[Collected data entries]
——

(* ===== verification/Malloc.v ===== *)
(** * The memory allocator (threads/malloc.c)

    Requests of up to 1 kB are served from arenas: pages divided into blocks of one
    size, the free ones on the list of the descriptor for that size.  Larger ones
    get whole pages.  Arena headers and the links of free blocks, which the
    allocator keeps inside the pages, are their own maps here; the bytes of blocks
    are in the memory of the page allocator.  A call is one step: the descriptors'
    locks, held while the lists change, carry no data. *)

From S2P Require Import Prelude Bitmap FsState Palloc CList.

(** [struct desc] and [struct arena]; a pointer to a descriptor is its index. *)
Record desc := mk_desc { d_block_size : Z; d_blocks_per_arena : Z; d_free_list : clist }.
Record arena := mk_arena { a_magic : Z; a_desc : option nat; a_free_cnt : Z }.

Definition ARENA_MAGIC : Z := 0x9a548eed.
Definition SIZEOF_ARENA : Z := 12.
Definition SIZEOF_DESC : Z := 48.

(** The links of free blocks, the headers of arenas by page, [descs], and memory. *)
Record mstate := mk_mstate { links : heap; arenas : gmap Z arena; descs : list desc; mpools : pools }.
Abbreviation A := (M mstate).

Definition set_links (h : heap) (s : mstate) : mstate := mk_mstate h (arenas s) (descs s) (mpools s).
Definition set_arenas (m : gmap Z arena) (s : mstate) : mstate := mk_mstate (links s) m (descs s) (mpools s).
Definition set_descs (d : list desc) (s : mstate) : mstate := mk_mstate (links s) (arenas s) d (mpools s).
Definition set_mpools (p : pools) (s : mstate) : mstate := mk_mstate (links s) (arenas s) (descs s) p.

Definition on_links {X} (m : H X) : A X := λ s, let? '(x, h) := m (links s) in Ok (x, set_links h s).
Definition on_pools {X} (m : pools → outcome (X * pools)) : A X := λ s,
  let? '(x, p) := m (mpools s) in Ok (x, set_mpools p s).

Definition load_desc (i : nat) : A desc := λ s,
  match descs s !! i with Some d => Ok (d, s) | None => Undef end.
Definition load_arena (a : Z) : A arena := λ s,
  match arenas s !! a with Some x => Ok (x, s) | None => Undef end.
Definition store_arena (a : Z) (x : arena) : A unit := modify (λ s, set_arenas (<[a := x]> (arenas s)) s).

(** The memory of the block [b] becomes, or is no longer, a free list element. *)
Definition claim_link (b : Z) (e : list_elem) : A unit := modify (λ s, set_links (<[b := e]> (links s)) s).
Definition drop_link (b : Z) : A unit := modify (λ s, set_links (delete b (links s)) s).

Section Malloc.
(** The address of [descs], and what unused memory holds. *)
Context (descs_addr : Z) (junk : Z → list_elem).

Definition free_list_of (i : Z) : clist :=
  mk_clist (descs_addr + SIZEOF_DESC * i + 8) (descs_addr + SIZEOF_DESC * i + 16).

Fixpoint init_loop (fuel : nat) (size : Z) : A unit :=
  if size <? PGSIZE / 2 then
    match fuel with
    | O => out_of_fuel
    | S fuel =>
        let! ds := gets descs in
        let i := Z.of_nat (length ds) in
        let! _ := ASSERT (i + 1 <=? 10) in
        let! _ := modify (set_descs (ds ++ [mk_desc size ((PGSIZE - SIZEOF_ARENA) / size) (free_list_of i)])) in
        let! _ := on_links (list_init (free_list_of i)) in
        init_loop fuel (u32 (size * 2))
    end
  else ret tt.
Definition malloc_init : A unit := init_loop 10 16.

(** ** Blocks and arenas *)

Definition block_to_arena (b : Z) : A Z :=
  let a := pg_round_down b in
  let! _ := ASSERT (negb (a =? NULL)) in
  let! x := load_arena a in
  let! _ := ASSERT (a_magic x =? ARENA_MAGIC) in
  let! _ := (match a_desc x with
             | None => ret tt
             | Some i => let! d := load_desc i in
                         ASSERT (u32 (pg_ofs b - SIZEOF_ARENA) `mod` d_block_size d =? 0)
             end) in
  let! _ := ASSERT (bool_decide (a_desc x ≠ None) || (pg_ofs b =? SIZEOF_ARENA)) in
  ret a.

Definition arena_to_block (a idx : Z) : A Z :=
  let! _ := ASSERT (negb (a =? NULL)) in
  let! x := load_arena a in
  let! _ := ASSERT (a_magic x =? ARENA_MAGIC) in
  match a_desc x with
  | None => undef
  | Some i =>
      let! d := load_desc i in
      let! _ := ASSERT (idx <? d_blocks_per_arena d) in
      ret (u32 (a + SIZEOF_ARENA + idx * d_block_size d))
  end.

(** The smallest descriptor for [size] bytes. *)
Fixpoint find_desc (ds : list desc) (i : nat) (size : Z) : option nat :=
  match ds with
  | [] => None
  | d :: ds => if size <=? d_block_size d then Some i else find_desc ds (S i) size
  end.

(** The blocks of a new arena, from [idx] on, join the free list. *)
Fixpoint add_blocks (cnt : nat) (d : desc) (a idx : Z) : A unit :=
  match cnt with
  | O => ret tt
  | S cnt =>
      let! b := arena_to_block a idx in
      let! _ := claim_link b (junk b) in
      let! _ := on_links (list_push_back (d_free_list d) b) in
      add_blocks cnt d a (idx + 1)
  end.
Definition new_arena (i : nat) (d : desc) : A bool :=
  let! a := on_pools (palloc_get_page 0) in
  if a =? NULL then ret false
  else
    let! _ := store_arena a (mk_arena ARENA_MAGIC (Some i) (d_blocks_per_arena d)) in
    let! _ := add_blocks (Z.to_nat (d_blocks_per_arena d)) d a 0 in
    ret true.

(** The first free block. *)
Definition take_block (d : desc) : A Z :=
  let! b := on_links (list_pop_front (d_free_list d)) in
  let! a := block_to_arena b in
  let! x := load_arena a in
  let! _ := store_arena a (mk_arena (a_magic x) (a_desc x) (u32 (a_free_cnt x - 1))) in
  let! _ := drop_link b in
  ret b.

Definition malloc (size : Z) : A Z :=
  if size =? 0 then ret NULL
  else
    let! ds := gets descs in
    match find_desc ds 0 size with
    | None =>
        let page_cnt := DIV_ROUND_UP (u32 (size + SIZEOF_ARENA)) PGSIZE in
        let! a := on_pools (palloc_get_multiple 0 page_cnt) in
        if a =? NULL then ret NULL
        else
          let! _ := store_arena a (mk_arena ARENA_MAGIC None page_cnt) in
          ret (a + SIZEOF_ARENA)
    | Some i =>
        let! d := load_desc i in
        let! empty := on_links (list_empty (d_free_list d)) in
        let! ok := (if empty then new_arena i d else ret true) in
        if negb ok then ret NULL else take_block d
    end.

Definition fill (p v n : Z) : A unit :=
  modify (λ s, set_mpools (set_ram (memset (ram (mpools s)) p v n) (mpools s)) s).

Definition calloc (a b : Z) : A Z :=
  let size := u32 (a * b) in
  if (size <? a) || (size <? b) then ret NULL
  else
    let! p := malloc size in
    let! _ := (if negb (p =? NULL) then fill p 0 size else ret tt) in
    ret p.

(** Returns the number of bytes allocated for a block. *)
Definition block_size (block : Z) : A Z :=
  let! a := block_to_arena block in
  let! x := load_arena a in
  match a_desc x with
  | Some i => let! d := load_desc i in ret (d_block_size d)
  | None => ret (u32 (u32 (PGSIZE * a_free_cnt x) - pg_ofs block))
  end.

(** The blocks of an unused arena, from [idx] on, leave the free list. *)
Fixpoint remove_blocks (cnt : nat) (a idx : Z) : A unit :=
  match cnt with
  | O => ret tt
  | S cnt =>
      let! b := arena_to_block a idx in
      let! _ := on_links (list_remove b) in
      let! _ := drop_link b in
      remove_blocks cnt a (idx + 1)
  end.

Definition free (p : Z) : A unit :=
  if negb (p =? NULL) then
    let! a := block_to_arena p in
    let! x := load_arena a in
    match a_desc x with
    | Some i =>
        let! d := load_desc i in
        let! _ := fill p 0xcc (d_block_size d) in
        let! _ := claim_link p (mk_elem 0xcccccccc 0xcccccccc) in
        let! _ := on_links (list_push_front (d_free_list d) p) in
        let n := u32 (a_free_cnt x + 1) in
        let! _ := store_arena a (mk_arena (a_magic x) (a_desc x) n) in
        if d_blocks_per_arena d <=? n then
          let! _ := ASSERT (n =? d_blocks_per_arena d) in
          let! _ := remove_blocks (Z.to_nat (d_blocks_per_arena d)) a 0 in
          let! _ := on_pools (λ q, let? q := palloc_free_page a q in Ok (tt, q)) in
          modify (λ s, set_arenas (delete a (arenas s)) s)
        else ret tt
    | None =>
        let! _ := on_pools (λ q, let? q := palloc_free_multiple a (a_free_cnt x) q in Ok (tt, q)) in
        modify (λ s, set_arenas (delete a (arenas s)) s)
    end
  else ret tt.

(** [memcpy] between blocks that do not overlap. *)
Definition copy (dst src n : Z) : A unit :=
  modify (λ s, set_mpools (set_ram (λ x, if (dst <=? x) && (x <? dst + n) then ram (mpools s) (src + (x - dst))
                                         else ram (mpools s) x) (mpools s)) s).

Definition realloc (old_block new_size : Z) : A Z :=
  if new_size =? 0 then let! _ := free old_block in ret NULL
  else
    let! new_block := malloc new_size in
    let! _ := (if negb (old_block =? NULL) && negb (new_block =? NULL) then
                 let! old_size := block_size old_block in
                 let min_size := if new_size <? old_size then new_size else old_size in
                 let! _ := copy new_block old_block min_size in
                 free old_block
               else ret tt) in
    ret new_block.
End Malloc.
(* ===== verification/MallocSpec.v ===== *)
(** * malloc hands out memory nobody uses

    The invariant of the memory allocator, the effect of [malloc] and [free] on it,
    and that malloc.c keeps the promise of Allocator. *)

From S2P Require Import Prelude Bitmap FsState Palloc CList CListSpec CListOps CListArray Allocator Malloc.

#[export] Instance desc_stride : Stride 48.
Proof. unfold Stride. lia. Qed.

(** ** Addresses *)

(** The sizes of the descriptors. *)
Definition bsize (i : nat) : Z := 16 * 2 ^ Z.of_nat i.
Definition bcount (i : nat) : Z := 4084 / bsize i.
Definition blk (a : Z) (i : nat) (idx : Z) : Z := a + 12 + idx * bsize i.

Lemma small_cases (P : nat → Prop) : P 0%nat → P 1%nat → P 2%nat → P 3%nat → P 4%nat → P 5%nat → P 6%nat →
  ∀ i, (i < 7)%nat → P i.
Proof. intros. do 7 (destruct i as [|i]; [done|]). lia. Qed.

Lemma bsize_bounds i : (i < 7)%nat → 16 ≤ bsize i ≤ 1024 ∧ 0 < bcount i ∧ bcount i * bsize i ≤ 4084.
Proof. revert i. apply small_cases; split_and!; vm_compute; congruence. Qed.

Lemma blk_bounds a i idx : (i < 7)%nat → 0 ≤ idx < bcount i →
  a + 12 ≤ blk a i idx ∧ blk a i idx + bsize i ≤ a + 4096.
Proof. intros Hi Hx. destruct (bsize_bounds i Hi) as (? & ? & ?). unfold blk. nia. Qed.

Lemma blk_far a i idx idx' : (i < 7)%nat → idx < idx' → blk a i idx + bsize i ≤ blk a i idx'.
Proof. intros Hi Hx. destruct (bsize_bounds i Hi) as (? & ? & ?). unfold blk. nia. Qed.

Lemma blk_inj a i idx idx' : (i < 7)%nat → blk a i idx = blk a i idx' → idx = idx'.
Proof. intros Hi Hx. destruct (bsize_bounds i Hi) as (? & ? & ?). unfold blk in Hx. nia. Qed.

Section Spec.
Context (descs_addr : Z).

Definition std_desc (i : Z) : desc :=
  mk_desc (16 * 2 ^ i) (4084 / (16 * 2 ^ i)) (free_list_of descs_addr i).
Definition std_descs : list desc := std_desc <$> seqZ 0 7.

Lemma std_lookup i : (i < 7)%nat → std_descs !! i = Some (std_desc (Z.of_nat i)).
Proof. revert i. by apply small_cases. Qed.

Lemma free_list_slot i : free_list_of descs_addr i = slot (stride := 48) (descs_addr + 8) i.
Proof. unfold free_list_of, slot, SIZEOF_DESC. f_equal; lia. Qed.

(** ** The invariant *)

Definition npages (y : arena) : Z := match a_desc y with Some _ => 1 | None => a_free_cnt y end.

Definition in_page (a b : Z) : Prop := a ≤ b < a + 4096.
#[local] Instance in_page_dec a b : Decision (in_page a b).
Proof. unfold in_page. apply _. Defined.

(** [frees] are the free lists, [live] the blocks handed out with the sizes asked for. *)
Record minv (s : mstate) (frees : list (list Z)) (live : gmap Z Z) : Prop := {
  mi_pools : pools_ok (mpools s);
  mi_descs : descs s = std_descs;
  mi_len : length frees = 7%nat;
  mi_rep : slots_rep (stride := 48) (links s) (descs_addr + 8) frees;
  mi_nodup : NoDup (mjoin frees);
  mi_static x : inside (stride := 48) (descs_addr + 8) 7 x → ¬ 
    base (kernel_pool (mpools s)) ≤ x < base (kernel_pool (mpools s)) + 4096 * bit_cnt (used_map (kernel_pool (mpools s)));
  mi_free i fs b : frees !! i = Some fs → b ∈ fs →
    ∃ a y idx, arenas s !! a = Some y ∧ a_desc y = Some i ∧ 0 ≤ idx < bcount i ∧ b = blk a i idx;
  mi_arena a y : arenas s !! a = Some y →
    a_magic y = ARENA_MAGIC ∧ 0 < npages y < 2 ^ 20 ∧
    (∀ k, 0 ≤ k < npages y → allocated false (mpools s) (a + 4096 * k)) ∧
    match a_desc y with
    | Some i => ∃ fs, frees !! i = Some fs ∧ a_free_cnt y = Z.of_nat (length (filter (in_page a) fs))
    | None => True
    end;
  mi_disjoint a y a' y' : arenas s !! a = Some y → arenas s !! a' = Some y' → a ≠ a' →
    a + 4096 * npages y ≤ a' ∨ a' + 4096 * npages y' ≤ a;
  mi_live p n : live !! p = Some n → 0 < n ∧
    ((∃ a y i idx, arenas s !! a = Some y ∧ a_desc y = Some i ∧ 0 ≤ idx < bcount i ∧ p = blk a i idx ∧
        n ≤ bsize i ∧ ∀ fs, frees !! i = Some fs → p ∉ fs) ∨
     (∃ a y, arenas s !! a = Some y ∧ a_desc y = None ∧ p = a + 12 ∧ n + 12 ≤ 4096 * a_free_cnt y)) }.

(** The page of an arena. *)
Lemma arena_page s frees live a y : minv s frees live → arenas s !! a = Some y →
  0 < a ∧ a `mod` 4096 = 0 ∧ base (kernel_pool (mpools s)) ≤ a ∧
  a + 4096 * npages y ≤ base (kernel_pool (mpools s)) + 4096 * bit_cnt (used_map (kernel_pool (mpools s))) ∧
  a + 4096 * npages y ≤ 2 ^ 32.
Proof.
  intros Hm Ha. pose proof (mi_pools _ _ _ Hm) as Hp. pose proof (kernel_ok _ Hp) as [Hwf Hal Hst Hend].
  destruct (mi_arena _ _ _ Hm a y Ha) as (_ & Hn & Hpg & _).
  destruct (Hpg 0 ltac:(lia)) as (i & Hi & Ea & _). destruct (Hpg (npages y - 1) ltac:(lia)) as (j & Hj & Eb & _).
  simpl in *. unfold page in *. split_and!; try lia.
  replace a with (base (kernel_pool (mpools s)) + i * 4096) by lia.
  rewrite Z.mod_add by lia. done.
Qed.

Lemma desc_lt s frees live a y i : minv s frees live → arenas s !! a = Some y → a_desc y = Some i →
  (i < 7)%nat ∧ npages y = 1.
Proof.
  intros Hm Ha Hd. destruct (mi_arena _ _ _ Hm a y Ha) as (_ & _ & _ & Hc). unfold npages. rewrite Hd in *.
  destruct Hc as (fs & Hfs & _). apply lookup_lt_Some in Hfs. by rewrite (mi_len _ _ _ Hm) in Hfs.
Qed.

Lemma small_block_arena s frees live a y i idx : minv s frees live → arenas s !! a = Some y →
  a_desc y = Some i → 0 ≤ idx < bcount i →
  ∀ s', arenas s' = arenas s → descs s' = descs s → block_to_arena (blk a i idx) s' = Ok (a, s').
Proof.
  intros Hm Ha Hd Hx s' Ea Eds. destruct (desc_lt _ _ _ _ _ _ Hm Ha Hd) as [Hi Hnp].
  destruct (arena_page _ _ _ _ _ Hm Ha) as (Ha0 & Hal & _ & _ & Hend). rewrite Hnp in Hend.
  destruct (mi_arena _ _ _ Hm a y Ha) as (Hmg & _). destruct (bsize_bounds i Hi) as (Hbs & Hbc & Hbb).
  destruct (blk_bounds a i idx Hi Hx) as [Hb1 Hb2].
  assert (blk a i idx `mod` 4096 = 12 + idx * bsize i) as Eofs.
  { unfold blk in *. rewrite <-Z.add_assoc. rewrite <-(Z.add_mod_idemp_l a) by lia. rewrite Hal.
    apply Z.mod_small. nia. }
  unfold block_to_arena. rewrite pg_round_down_eq, Eofs by lia.
  replace (blk a i idx - (12 + idx * bsize i)) with a by (unfold blk; lia).
  rewrite (proj2 (Z.eqb_neq a NULL)) by (unfold NULL; lia).
  rewrite (bind_Ok (ASSERT _) _ s' tt s') by done.
  rewrite (bind_Ok (load_arena a) _ s' y s') by (unfold load_arena; by rewrite Ea, Ha).
  rewrite (bind_Ok (ASSERT _) _ s' tt s') by (rewrite Hmg; done). rewrite Hd.
  rewrite (bind_Ok _ _ s' tt s').
  - by rewrite (bind_Ok (ASSERT _) _ s' tt s').
  - rewrite (bind_Ok (load_desc i) _ s' (std_desc (Z.of_nat i)) s')
      by (unfold load_desc; rewrite Eds, (mi_descs _ _ _ Hm), std_lookup by done; done).
    simpl. rewrite pg_ofs_mod, Eofs. unfold SIZEOF_ARENA. fold (bsize i).
    replace (12 + idx * bsize i - 12) with (idx * bsize i) by lia.
    rewrite (uwrap_id 32) by (unfold in_u; nia). rewrite Z.mod_mul by lia. done.
Qed.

——

_EXERCISE DESCRIPTION_
From the entries above, restate word for word the lines from the line containing "Definition copy (dst" to the line containing "(* ===== verification/MallocSpec.v ===== *)", both ends included, and nothing more.

_SOLUTION BELOW_
Definition copy (dst src n : Z) : A unit :=
  modify (λ s, set_mpools (set_ram (λ x, if (dst <=? x) && (x <? dst + n) then ram (mpools s) (src + (x - dst))
                                         else ram (mpools s) x) (mpools s)) s).

Definition realloc (old_block new_size : Z) : A Z :=
  if new_size =? 0 then let! _ := free old_block in ret NULL
  else
    let! new_block := malloc new_size in
    let! _ := (if negb (old_block =? NULL) && negb (new_block =? NULL) then
                 let! old_size := block_size old_block in
                 let min_size := if new_size <? old_size then new_size else old_size in
                 let! _ := copy new_block old_block min_size in
                 free old_block
               else ret tt) in
    ret new_block.
End Malloc.
(* ===== verification/MallocSpec.v ===== *)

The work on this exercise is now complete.